Accusing the BJP of seeming to create an ambience of argument, dispute and weird propositions (vaad, vivad and vitand vaad) in the battle against corruption, he said it was irony that the BJP wanted the institution of Lokpal as a constitutional entity both in the all party meeting as well as in its notes of dissent before the Standing Committee but had acted different in the Lok Sabha. The BJP’s opposition to make Lokpal a constitutional body seemed to stem because an AICC General Secretary supported such a body, he felt. The Oppostion, he alleged, had not come out with any constructive suggestion for making the body effective.
Singhvi said the final version envisaged Lokpal as a quasi-judicial body by the UPA II Government after due deliberations was to give birth to a new institution — Lokpal without killing a 70-year-old CBI, Central Vigilance Commission along with suo motu powers to take note of a complaint.

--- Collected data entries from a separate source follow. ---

(* ===== verification/Drawing.v ===== *)
(** What the graphical client draws, and what the person before it does to it:
    the panels of client/ui/draw_*.cpp and the frame of gui_main.cpp. Dear ImGui
    is in immediate mode: a frame is one run of the drawing functions, in which
    each widget is shown and answers at once whether it was used. The answers
    are an argument (the person, who sees what was drawn so far); positions,
    sizes and colours of the style are not part of what is shown. *)

From Stdlib Require Import SpecFloat.
From S2P Require Import Prelude.
From S2P Require Import Wire.
From S2P Require Import Codec.
From S2P Require Import TextTools.
From S2P Require Import Sodium.
From S2P Require Import DirectMessages.
From S2P Require Import SessionMessages.
From S2P Require Import ContentMessages.
From S2P Require Import SocialMessages.
From S2P Require Import Files.
From S2P Require Import ClientOptions.
From S2P Require Import Keystore.
From S2P Require Import ClientNet.
From S2P Require Import ClientSession.
From S2P Require Import GraphicalClient.
From S2P Require Import I18n.
From S2P Require Import Presentation.

(** ** Widgets and the person who uses them *)

Inductive tint := plain | ink | ink_muted | accent | accent_text | alert.

Inductive widget :=
| Text (color : tint) (text : bytes)
| TextDisabled (text : bytes)
| Button (label : bytes)
| SmallButton (label : bytes)
| Selectable (label : bytes) (selected : bool)
| InputText (label : bytes) (capacity : Z) (contents : bytes)
| OpenScope (name : bytes)
| CloseScope
| PushID (id : Z)
| PopID.

#[export] Instance tint_eq_dec : EqDecision tint.
Proof. solve_decision. Defined.
#[export] Instance widget_eq_dec : EqDecision widget.
Proof. solve_decision. Defined.

(** Of the widgets drawn so far in the frame, the last one first, and the
    widget: whether it is pressed, what it is made to contain, whether Enter is
    typed in it. *)
Class Person := {
  presses : list widget → widget → bool;
  writes : list widget → widget → option bytes;
  confirms : list widget → widget → bool;
}.

(** Somebody who watches. *)
Definition bystander : Person :=
  {| presses := λ _ _, false; writes := λ _ _, None; confirms := λ _ _, false |}.

(** ** A frame under way *)

Record canvas (W : Type) := Canvas { world_of : W; shown : list widget }.
Arguments Canvas {W}.
Arguments world_of {W}.
Arguments shown {W}.

(** A drawing function: [None] is undefined behaviour. *)
Definition ui (W A : Type) : Type := canvas W → option (A * canvas W).

#[export] Instance ui_ret W : MRet (ui W) := λ A a c, Some (a, c).
#[export] Instance ui_bind W : MBind (ui W) := λ A B k m c,
  match m c with
  | Some (a, c') => k a c'
  | None => None
  end.

(** What the program reads and does. *)
Definition look {W} : ui W W := λ c, Some (world_of c, c).
Definition act {W A} (m : state W A) : ui W A := λ c,
  let '(a, w) := m (world_of c) in Some (a, Canvas w (shown c)).

Definition show {W} (x : widget) : ui W unit := λ c, Some (tt, Canvas (world_of c) (x :: shown c)).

The demand for making Lokpal to such unimaginable proportion to make a prime minister look a ‘pygmy’ was not at all fair.
He said while the ‘PM to Peon’ should be made accountable, the beauty of democracy was in creating checks and balances without disturbing equilibrium of existing organisations. This was how the Constitution makers envisaged and that was how the Bill had taken shape, he said.
For the first time, a decision to building a wall between the investigation and prosecution embarked and the Lokpal was empowered to file charge sheet.
The Bill had done away with the provision for prior sanction for the officers which was the bane of the cases pending before the CVC.
The Government was in a minority in the selection panel consisting of Prime Minister, Chief Justice of India, Lok Sabha Speaker, Leader of Opposition and a prominent jurist and yet there was a demand to grant autonomy to Lokpal who was not even answerable to the Parliament, he remarked.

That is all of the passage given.